**PROBLEM TO WORK ON**: From the line containing "Record Latches (S" down to the line containing "Section Turn." in the records below, reproduce every line exactly, ends included, and omit all others.

**INPUT MATERIAL**:
(* ===== verification/Latches.v ===== *)
(** * Latches: threads that take latches finish

    In the initialisation phases the workers take the latches of rows and of
    the region and buffer controllers, and spin while somebody else has them.
    [lat n H p] says of a thread [p] that holds the latches [H] that it has at
    most [n] productive steps left; between two of them it may spin, as long as
    the latches above those it holds are taken ([turn], [near]).  A thread that
    spins waits for a latch of a higher level than the ones it holds, so the
    holder of a latch of the highest level taken moves on, and the pool
    finishes under every fair schedule. *)
From Stdlib Require Import FunctionalExtensionality.
From S2P Require Import Prelude Conc Fair RWLock.

Definition taken_by (c : nat) : RWLock := mkLock (-1) (Some c) [].

(** ** The latches of a state *)
Record Latches (S : Type) := mkLatches {
  name : Type;
  latch : name -> LockAt S;
  level : name -> nat;
  same : S -> S -> Prop
}.
Arguments name {S}. Arguments latch {S}. Arguments level {S}. Arguments same {S}.

(** What the latches have to do with each other.  [same s s']: the step from
    [s] to [s'] changed nothing that a spinning thread looks at. *)
Record latches_ok {S} (L : Latches S) : Prop := {
  same_refl : forall s, same L s s;
  same_sym : forall s s', same L s s' -> same L s' s;
  same_trans : forall s1 s2 s3, same L s1 s2 -> same L s2 s3 -> same L s1 s3;
  same_latch : forall s s' l, same L s s' -> get_lock (latch L l) s' = get_lock (latch L l) s;
  latch_set : forall s l x y, get_lock (latch L l) s = Some x -> get_lock (latch L l) (set_lock (latch L l) y s) = Some y;
  latch_other : forall s l l' y, l <> l' -> get_lock (latch L l') (set_lock (latch L l) y s) = get_lock (latch L l') s
}.

Section Threads.
Context {S : Type} (L : Latches S).
Hypothesis ok : latches_ok L.
Local Abbreviation at_ := (fun s l => get_lock (latch L l) s).

Definition others_kept (s s' : S) (l : name L) : Prop := forall l', l' <> l -> at_ s' l' = at_ s l'.

(** What is known of the latches whenever thread [me] holds [H]. *)
Definition fit (me : nat) (H : list (name L)) (s : S) : Prop :=
  (forall l x, at_ s l = Some x -> x = RWLock_init \/ exists c, x = taken_by c) /\
  (forall l, l ∈ H -> at_ s l = Some (taken_by me)).

(** What an action of thread [me] does to the latches, and to the list of those it holds. *)
Definition effect (me : nat) (H H' : list (name L)) (s s' : S) : Prop :=
  (H' = H /\ forall l, at_ s' l = at_ s l) \/
  (exists l, H' = l :: H /\ at_ s l = Some RWLock_init /\ at_ s' l = Some (taken_by me) /\ others_kept s s' l) \/
  (exists l, H = l :: H' /\ at_ s' l = Some RWLock_init /\ others_kept s s' l).

Definition top (H : list (name L)) : nat := list_max (Datatypes.S ∘ level L <$> H).
(** All latches that a thread holding [H] may wait for are free. *)
Definition avail (H : list (name L)) (s : S) : Prop :=
  forall l x, (top H <= level L l)%nat -> at_ s l = Some x -> x = RWLock_init.

(** ** Spinning *)
Section Turn.
Context {A C B : Type} (body : C -> prog S (C + B)) (k : B -> prog S A).

Definition round (r : C + B) : prog S A := match r with inr b => k b | inl c => Loop c body k end.

(** [near r s q]: with nothing changing in [s], the loop is left, or something
    is changed, after fewer than [r] more steps. *)
Fixpoint near (r : nat) (s : S) (q : prog S (C + B)) : Prop :=
  match r with
  | O => False
  | Datatypes.S r' =>
      match q with
      | Ret (inl c) => near r' s (body c)
      | Ret (inr _) => True
      | Act m f => forall s1 b s2, same L s s1 -> m s1 = Ok (b, s2) -> ~ same L s1 s2 \/ near r' s (f b)
      | Loop c body' k' => near r' s (unroll c body' k')
      end
  end.

Lemma near_same r : forall s s' q, same L s s' -> near r s q -> near r s' q.
Proof.
  induction r as [|r IH]; [done|]. intros s s' [[c|b]|B' m f|C' B' c body' k'] Hs; cbn; [by apply IH|done| |by apply IH].
  intros Hn s1 b s2 Hs1 Hm. destruct (Hn s1 b s2) as [?|?]; [by eapply (same_trans L ok)|done|by left|right; by eapply IH].
Qed.

Lemma near_more r : forall r' s q, (r <= r')%nat -> near r s q -> near r' s q.
Proof.
  induction r as [|r IH]; [done|]. intros [|r'] s q Hle Hn; [lia|].
  destruct q as [[c|b]|B' m f|C' B' c body' k']; cbn in *; [apply IH; [lia|done]|done| |apply IH; [lia|done]].
  intros s1 b s2 Hs Hm. destruct (Hn s1 b s2 Hs Hm); [by left|right; apply IH; [lia|done]].
Qed.

(** One traversal of the loop body by a thread that holds [H].  [P n' H' p]:
    the thread goes on as [p], with [n'] productive steps left. *)
Context (K : nat) (again : C -> Prop) (me n : nat) (H : list (name L)) (P : nat -> list (name L) -> prog S A -> Prop).

#[warnings="-register-all"]
Inductive turn : prog S (C + B) -> Prop :=
| turn_again c : again c -> (forall s, avail H s -> near K s (Ret (inl c))) -> turn (Ret (inl c))
| turn_exit b n' : (n' <= n)%nat -> P n' H (k b) -> turn (Ret (inr b))
| turn_act D (m : M S D) f :
    (forall s, avail H s -> near K s (Act m f)) ->
    (forall s d s', fit me H s -> m s = Ok (d, s') ->
       (exists n' H', (n' <= n)%nat /\ effect me H H' s s' /\ P n' H' (prog_bind (f d) round)) \/
       (same L s s' /\ turn (f d))) ->
    turn (Act m f)
| turn_loop C' B' c body' k' :
    (forall s, avail H s -> near K s (Loop c body' k')) ->
    turn (unroll (C := C') (B := B') c body' k') -> turn (Loop c body' k').
End Turn.
(* ===== verification/Barrier.v ===== *)
(** * Barrier: the rendezvous between the phases

    [protocols/ycsb_common/rendezvous_barrier.hpp] and
    [rendezvous_barrier_to_start] of the executables.  Worker 63 is the parent:
    it waits until the other 63 workers are ready, resets the counter and
    publishes the barrier's type, on which the children spin.  Ghost fields
    count the barriers each worker has arrived at and passed. *)
From S2P Require Import Prelude Bitmap Conc Fair.

Inductive BarrierType := BeforeExp | Exp | InitPhase | ExecPhase | NewEpoc | Size.
#[export] Instance BarrierType_eq_dec : EqDecision BarrierType.
Proof. solve_decision. Defined.

(** [class RendezvousBarrierVariable]. *)
Record Rendezvous := mkRendezvous {
  start_ : BarrierType;                (* parent to children *)
  ready_ : Z;                          (* children to parent *)
  num_children_ : Z;
  children_arrived_ : list nat;        (* ghost: barriers each child has arrived at *)
  children_passed_ : list nat;         (* ghost: barriers each child has passed *)
  parent_arrived_ : nat;               (* ghost: the same for the parent *)
  parent_passed_ : nat
}.
Definition Rendezvous_init (num_children : nat) : Rendezvous :=
  mkRendezvous BeforeExp (Z.of_nat num_children) (Z.of_nat num_children)
    (replicate num_children 0%nat) (replicate num_children 0%nat) 0 0.

(** Where the barrier lives in a larger state. *)
Record BarrierAt (S : Type) := mkBarrierAt {
  get_rend : S -> Rendezvous;
  set_rend : Rendezvous -> S -> S
}.
Arguments mkBarrierAt {S}.
Arguments get_rend {S}.
Arguments set_rend {S}.

Section Programs.
Context {S : Type} (ref : BarrierAt S).

Definition rend_action {A} (f : Rendezvous -> A * Rendezvous) : prog S A :=
  act (fun s => let (a, r) := f (get_rend ref s) in Ok (a, set_rend ref r s)).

**RESPONSE TO THE EXERCISE**:
Record Latches (S : Type) := mkLatches {
  name : Type;
  latch : name -> LockAt S;
  level : name -> nat;
  same : S -> S -> Prop
}.
Arguments name {S}. Arguments latch {S}. Arguments level {S}. Arguments same {S}.

(** What the latches have to do with each other.  [same s s']: the step from
    [s] to [s'] changed nothing that a spinning thread looks at. *)
Record latches_ok {S} (L : Latches S) : Prop := {
  same_refl : forall s, same L s s;
  same_sym : forall s s', same L s s' -> same L s' s;
  same_trans : forall s1 s2 s3, same L s1 s2 -> same L s2 s3 -> same L s1 s3;
  same_latch : forall s s' l, same L s s' -> get_lock (latch L l) s' = get_lock (latch L l) s;
  latch_set : forall s l x y, get_lock (latch L l) s = Some x -> get_lock (latch L l) (set_lock (latch L l) y s) = Some y;
  latch_other : forall s l l' y, l <> l' -> get_lock (latch L l') (set_lock (latch L l) y s) = get_lock (latch L l') s
}.

Section Threads.
Context {S : Type} (L : Latches S).
Hypothesis ok : latches_ok L.
Local Abbreviation at_ := (fun s l => get_lock (latch L l) s).

Definition others_kept (s s' : S) (l : name L) : Prop := forall l', l' <> l -> at_ s' l' = at_ s l'.

(** What is known of the latches whenever thread [me] holds [H]. *)
Definition fit (me : nat) (H : list (name L)) (s : S) : Prop :=
  (forall l x, at_ s l = Some x -> x = RWLock_init \/ exists c, x = taken_by c) /\
  (forall l, l ∈ H -> at_ s l = Some (taken_by me)).

(** What an action of thread [me] does to the latches, and to the list of those it holds. *)
Definition effect (me : nat) (H H' : list (name L)) (s s' : S) : Prop :=
  (H' = H /\ forall l, at_ s' l = at_ s l) \/
  (exists l, H' = l :: H /\ at_ s l = Some RWLock_init /\ at_ s' l = Some (taken_by me) /\ others_kept s s' l) \/
  (exists l, H = l :: H' /\ at_ s' l = Some RWLock_init /\ others_kept s s' l).

Definition top (H : list (name L)) : nat := list_max (Datatypes.S ∘ level L <$> H).
(** All latches that a thread holding [H] may wait for are free. *)
Definition avail (H : list (name L)) (s : S) : Prop :=
  forall l x, (top H <= level L l)%nat -> at_ s l = Some x -> x = RWLock_init.

(** ** Spinning *)
Section Turn.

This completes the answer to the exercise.